A NEW DAY FOR MEXICAN WORKERS

by David Bacon
American Prospect 1/9/2019

MEXICO CITY, MEXICO – 01DECEMBER18 – A worker who lost his job in the privatization of the Ruta 100 bus line in Mexico City was overcome with emotion during the inauguration in the zocalo of President Andres Manuel Lopez Obrador.
Copyright © 2019 David Bacon

NAFTA had been in effect for just a few months when Ruben Ruiz got a job at the Itapsa factory in Mexico City in the summer of 1994. Itapsa made auto brakes for Echlin, a U.S. manufacturer later bought out by the huge Dana Aftermarket Group. In the factory, asbestos dust from brake parts coated machines and people alike. Ruiz had hardly begun his first shift when a machine malfunctioned, cutting four fingers from the hand of the man operating it.

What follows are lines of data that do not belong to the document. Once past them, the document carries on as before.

(* ===== verification/RemoteStores.v ===== *)
(** * Remote backends of the resource plugin

    HashiCorp Vault ([kbs/src/plugins/implementations/resource/vault_kv.rs]) and
    the key management service of Aliyun ([aliyun_kms.rs]) behind the storage
    interface of [Resource].  The two services and their clients are
    parameters. *)
From S2P Require Import Prelude Types Text Metrics Fs Json Resource.

(** ** Vault *)
Record VaultKvBackendConfig := {
  vault_url : string;
  vault_token : string;
  vault_mount_path : string;
  vault_verify_ssl : bool;
  vault_ca_certs : option (list string);
}.

Definition default_mount_path : string := "secret".
Definition default_verify_ssl : bool := false.

Inductive VaultError :=
| SecretNotFound (path : string)
| DataKeyMissing (path : string) (available_keys : list string)
| VaultApiError (path : string).

Definition vault_error_text (e : VaultError) : anyhow :=
  match e with
  | SecretNotFound _ => "Secret not found at path"
  | DataKeyMissing _ _ => "Secret exists at path but missing required 'data' key."
  | VaultApiError _ => "Vault API error for path"
  end.

(** What [VaultClientSettingsBuilder] collects. *)
Record VaultClientSettings := {
  vs_address : string;
  vs_token : string;
  vs_verify : bool;
  vs_ca_certs : option (list string);
}.

(** [vaultrs], over the state [V] of the server: building a client, and the
    first version of the key/value engine.  An error is its text. *)
Class VaultCrates (V : Type) := {
  VaultClient : Type;
  vault_client_new : VaultClientSettings -> outcome anyhow VaultClient;
  kv1_get : VaultClient -> string -> string -> st V string (gmap string string);
  kv1_set : VaultClient -> string -> string -> gmap string string -> st V string unit;
}.

(** What the engine promises: a secret is a map, kept under its mount and path;
    setting it replaces the whole map at that path, and at no other.  A request
    that fails may still have been carried out. *)
Class VaultSpec {V : Type} (C : VaultCrates V)
    (secret_at : V -> VaultClient -> string -> string -> option (gmap string string)) : Prop := {
  kv1_get_spec : forall c mount path s s' r,
    kv1_get c mount path s = (s', r) ->
    s' = s /\ r <> Panic /\ forall m, r = Ok m -> secret_at s c mount path = Some m;
  kv1_set_spec : forall c mount path m s s' r,
    kv1_set c mount path m s = (s', r) ->
    r <> Panic /\ (is_ok r = true -> secret_at s' c mount path = Some m) /\
    forall path', secret_at s' c mount path' = secret_at s c mount path' \/
                  path' = path /\ secret_at s' c mount path' = Some m;
}.

(** [str::contains]. *)
Definition contains (pattern s : string) : bool :=
  match String.index 0 pattern s with
  | Some _ => true
  | None => false
  end.

Section Vault.
Context {V : Type} `{VC : VaultCrates V}.

Record VaultKvBackend := {
  vault_client : VaultClient;
  backend_mount_path : string;
}.

(** [VaultKvBackend::new]. *)
Definition vault_new (config : VaultKvBackendConfig) : outcome anyhow VaultKvBackend :=
  client ← map_err (fun _ => "Failed to create Vault client")
    (vault_client_new {| vs_address := vault_url config; vs_token := vault_token config;
                         vs_verify := vault_verify_ssl config; vs_ca_certs := vault_ca_certs config |});
  Ok {| vault_client := client; backend_mount_path := vault_mount_path config |}.

(** The path of a resource below the mount. *)
Definition vault_path (d : ResourceDesc) : string :=
  repository_name d +:+ "/" +:+ resource_type d +:+ "/" +:+ resource_tag d.

Definition vault_read (b : VaultKvBackend) (d : ResourceDesc) : st V VaultError bytes :=
  secret_data ← st_map_err
    (fun e => if contains "status code 404" e then SecretNotFound (vault_path d) else VaultApiError (vault_path d))
    (kv1_get (vault_client b) (backend_mount_path b) (vault_path d));
  st_lift (ok_or (DataKeyMissing (vault_path d) (map fst (map_to_list secret_data)))
             (str_bytes <$> secret_data !! "data")).

Definition vault_write (b : VaultKvBackend) (d : ResourceDesc) (data : bytes) : st V anyhow unit :=
  data_str ← st_lift (ok_or "Failed to convert data to UTF-8 string" (from_utf8 data));
  st_map_err (fun _ => "Failed to write secret to Vault")
    (kv1_set (vault_client b) (backend_mount_path b) (vault_path d) {["data" := data_str]}).

Definition vault_backend (b : VaultKvBackend) : StorageBackend V := {|
  read_secret_resource := fun d => st_map_err vault_error_text (vault_read b d);
  write_secret_resource := vault_write b;
|}.
End Vault.

(** ** The key management service of Aliyun *)
Record AliyunKmsBackendConfig := {
  client_key : string;
  kms_instance_id : string;
  kms_password : string;
  cert_pem : string;
}.

(** The [kms] crate, over the state of the service. *)
Class AliyunCrates (V : Type) := {
  AliyunKmsClient : Type;
  aliyun_client_new : string -> string -> string -> string -> option AliyunKmsClient;
  aliyun_get_secret : AliyunKmsClient -> string -> st V anyhow bytes;
}.

Section Aliyun.
Context {V : Type} `{AC : AliyunCrates V}.

(** [AliyunKmsBackend::new]. *)
Definition aliyun_new (c : AliyunKmsBackendConfig) : outcome anyhow AliyunKmsClient :=
  ok_or "create aliyun KMS backend" (aliyun_client_new (client_key c) (kms_instance_id c) (kms_password c) (cert_pem c)).

Definition aliyun_read (client : AliyunKmsClient) (d : ResourceDesc) : st V anyhow bytes :=
  st_map_err (fun _ => "failed to get resource from aliyun KMS") (aliyun_get_secret client (resource_tag d)).

(** [todo!()]. *)
Definition aliyun_write (_client : AliyunKmsClient) (_d : ResourceDesc) (_data : bytes) : st V anyhow unit :=
  st_lift Panic.

Definition aliyun_backend (client : AliyunKmsClient) : StorageBackend V := {|
  read_secret_resource := aliyun_read client;
  write_secret_resource := aliyun_write client;
|}.
End Aliyun.

(** ** Vault keeps the promises of a backend *)
Section VaultProofs.
Context {V : Type} {VC : VaultCrates V} {secret_at : V -> VaultClient -> string -> string -> option (gmap string string)}.
Context {Spec : VaultSpec VC secret_at}.

(** What the backend holds under a description. *)
Definition vault_stored (b : VaultKvBackend) (s : V) (d : ResourceDesc) : option bytes :=
  m ← secret_at s (vault_client b) (backend_mount_path b) (vault_path d);
  str_bytes <$> m !! "data".

Lemma vault_read_spec b d s s' r :
  vault_read b d s = (s', r) -> s' = s /\ r <> Panic /\ forall data, r = Ok data -> vault_stored b s d = Some data.
Proof.
  unfold vault_read, mbind, st_bind, st_map_err, vault_stored. intros H.
  destruct (kv1_get _ _ _ s) as [s1 r1] eqn:E. apply kv1_get_spec in E as (-> & Hp & Hm).
  destruct r1 as [m|e|]; cbn in H; [|injection H as <- <-; naive_solver|done].
  injection H as <- <-. split; [done|]. split; [now destruct (m !! "data")|].
  intros data Hd. rewrite (Hm _ eq_refl). now apply ok_or_Ok in Hd.
Qed.

Lemma vault_write_spec b d data s s' r :
  desc_ok d -> vault_write b d data s = (s', r) ->
  r <> Panic /\ (is_ok r = true -> vault_stored b s' d = Some data) /\
  forall d', desc_ok d' ->
    vault_stored b s' d' = vault_stored b s d' \/ d' = d /\ vault_stored b s' d' = Some data.
Proof.
  intros Hd. unfold vault_write, mbind, st_bind, st_lift, st_map_err.
  destruct (from_utf8 data) as [t|] eqn:Ht; cbn; [|intros [= <- <-]; naive_solver].
  apply from_utf8_bytes in Ht. destruct (kv1_set _ _ _ _ s) as [s1 r1] eqn:E.
  apply kv1_set_spec in E as (Hp & Hok & Hall). intros [= <- <-].
  assert (Hdata : forall d', secret_at s1 (vault_client b) (backend_mount_path b) (vault_path d') = Some {["data" := t]} ->
                    vault_stored b s1 d' = Some data).
  { intros d' Hs. unfold vault_stored. rewrite Hs. cbn. rewrite lookup_singleton_eq. cbn. now rewrite Ht. }
  split; [now destruct r1|]. split; [intros Hr; apply Hdata, Hok; now destruct r1|].
  intros d' Hd'. destruct (Hall (vault_path d')) as [Hs|[Hpath Hs]].
  - left. unfold vault_stored. now rewrite Hs.
  - right. split; [now apply display_inj|]. now apply Hdata.
Qed.

#[global] Instance vault_correct b : StorageBackendSpec (vault_backend b) (fun _ => True) (vault_stored b).
Proof.
  constructor; cbn.
  - intros d data s s' r _ Hd H. split; [done|].
    destruct (vault_write_spec _ _ _ _ _ _ Hd H) as (H1 & H2 & H3). do 2 (split; [done|]).
    intros d' Hd'. destruct (H3 d' Hd') as [|[-> Hs]]; [now left|right]. split; [done|].
    exists (length data). now rewrite firstn_all.
  - intros d s s' r _ Hd. unfold st_map_err. destruct (vault_read b d s) as [s1 r1] eqn:E.
    apply vault_read_spec in E as (-> & Hp & Hr). intros [= <- <-]. split; [done|].
    destruct r1; cbn; naive_solver.
Qed.

(** ** Properties *)

(** Resources kept in Vault.  Through the resource plugin, a secret posted
    to a path and then read from a path is the posted one if the paths are the
    same and, otherwise, what Vault held there before; a secret that is not
    text in UTF-8 is refused without a change. *)
Theorem vault_post_get b (s s1 s2 : ResourceStorage V) path path' data q q2 b2 r1 r2 :
  @resource_handle V (vault_backend b) data q path POST s = (s1, Ok r1) ->
  @resource_handle V (vault_backend b) b2 q2 path' GET s1 = (s2, Ok r2) ->
  is_Some (from_utf8 data) /\
  exists d', path' = String.String slash (resource_desc_display d') /\
    Some r2 = if decide (path' = path) then Some data else vault_stored b (backend s) d'.
Proof.
  intros Hp Hg. destruct (post_get_spec _ _ _ (vault_correct b) _ _ _ _ _ _ _ _ _ _ _ I Hp Hg) as [_ Hd].
  split; [|done]. apply handle_POST_Ok in Hp as (_ & d & _ & _ & Hw).
  cbn in Hw. unfold vault_write, mbind, st_bind, st_lift in Hw. now destruct (from_utf8 data); [|discriminate].
Qed.
End VaultProofs.

(** ** Aliyun does not *)
Section AliyunProofs.
Context {V : Type} {AC : AliyunCrates V}.

(** With the Aliyun backend, every well-formed POST of the administrator
    panics, and a read depends on the tag alone: resources of different
    repositories and types with the same tag are the same secret. *)
Theorem aliyun_write_panics client (s : ResourceStorage V) d data q :
  desc_ok d ->
  (@resource_handle V (aliyun_backend client) data q (String.String slash (resource_desc_display d)) POST s).2 = Panic /\
  forall d' v, resource_tag d' = resource_tag d -> aliyun_read client d' v = aliyun_read client d v.
Proof.
  intros Hd. split; [|intros d' v E; unfold aliyun_read; now rewrite E].
  unfold resource_handle. cbn [strip_prefix]. rewrite Ascii.eqb_refl. cbn.
  unfold mbind at 1, st_bind at 1, st_lift at 1. cbn [ok_or].
  unfold mbind at 1, st_bind at 1, st_lift at 1. rewrite (proj2 (try_from_Ok _ d) (conj eq_refl Hd)).
  reflexivity.
Qed.
End AliyunProofs.

(** ** Concrete runs *)
Module StoresDemo.
#[export] Instance kv : VaultCrates (gmap (string * string) (gmap string string)) := {|
  VaultClient := unit;
  vault_client_new _ := Ok tt;
  kv1_get _ mount path s := (s, ok_or "status code 404" (s !! (mount, path)));
  kv1_set _ mount path m s := (<[(mount, path) := m]> s, Ok tt);
|}.

#[export] Instance kv_spec : VaultSpec kv (fun s _ mount path => s !! (mount, path)).
Proof.
  split.
  - intros c mount path s s' r. cbn. intros [= <- <-]. destruct (s !! (mount, path)); naive_solver.
  - intros c mount path m s s' r. cbn. intros [= <- <-]. split; [done|]. split; [intros _; apply lookup_insert_eq|].
    intros path'. destruct (decide (path' = path)) as [->|Hne]; [right; split; [done|apply lookup_insert_eq]|].
    left. apply lookup_insert_ne. congruence.
Qed.

Definition vault : VaultKvBackend := {| vault_client := tt; backend_mount_path := default_mount_path |}.
Definition vault0 : ResourceStorage (gmap (string * string) (gmap string string)) :=
  {| backend := ∅; resource_metrics := no_metrics |}.
Definition vault1 : ResourceStorage (gmap (string * string) (gmap string string)) :=
  (@resource_handle _ (vault_backend vault) (str_bytes "pw") "" "/default/key/1" POST vault0).1.
Definition vault2 : ResourceStorage (gmap (string * string) (gmap string string)) :=
  (@resource_handle _ (vault_backend vault) [] "" "/default/key/1" GET vault1).1.

Lemma vault_post_get_witness :
  is_Some (from_utf8 (str_bytes "pw")) /\
  @resource_handle _ (vault_backend vault) [] "" "/default/key/1" GET vault1 = (vault2, Ok (str_bytes "pw")).
Proof.
  destruct (vault_post_get (Spec := kv_spec) vault vault0 vault1 vault2 "/default/key/1" "/default/key/1"
    (str_bytes "pw") "" "" [] [] (str_bytes "pw")) as [H (d & Hd & Hv)].
  - vm_compute; reflexivity.
  - vm_compute; reflexivity.
  - split; [exact H|]. vm_compute; reflexivity.
Defined.

#[export] Instance kms : AliyunCrates unit := {|
  AliyunKmsClient := unit;
  aliyun_client_new _ _ _ _ := Some tt;
  aliyun_get_secret _ name s := (s, Ok (str_bytes name));
|}.

Lemma aliyun_write_panics_witness :
  (@resource_handle unit (aliyun_backend tt) [] "" "/default/key/1" POST
     {| backend := tt; resource_metrics := no_metrics |}).2 = Panic.
Proof.
  apply (aliyun_write_panics (AC := kms) tt {| backend := tt; resource_metrics := no_metrics |}
    {| repository_name := "default"; resource_type := "key"; resource_tag := "1" |} [] "").
  split; [|split]; vm_compute; reflexivity.
Defined.
End StoresDemo.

It seemed clear to Ruiz that things were very wrong, so he went to a meeting to talk about organizing a union. When Itapsa managers got wind of the effort, they began firing the organizers. Nevertheless, many of the workers joined STIMAHCS, an independent democratic union of metalworkers.

Itapsa workers filed a petition for an election, but then discovered that they already a had “union”—a unit of the Confederation of Mexican Workers (CTM). They’d never seen the union contract—in essence, a “protection contract,” which insulates the company from labor unrest.

The plant’s HR manager told Ruiz that Echlin management in the U.S. said any worker organizing an independent union should be immediately fired. “He told me my name was on a list of those people,” Ruiz recounted, “and I was discharged right there.”

Nevertheless, there was a vote, in September 1997, to decide which union workers wanted. But before the election, a state police agent drove a car filled with rifles into the plant. Two busloads of strangers arrived, armed with clubs and copper rods.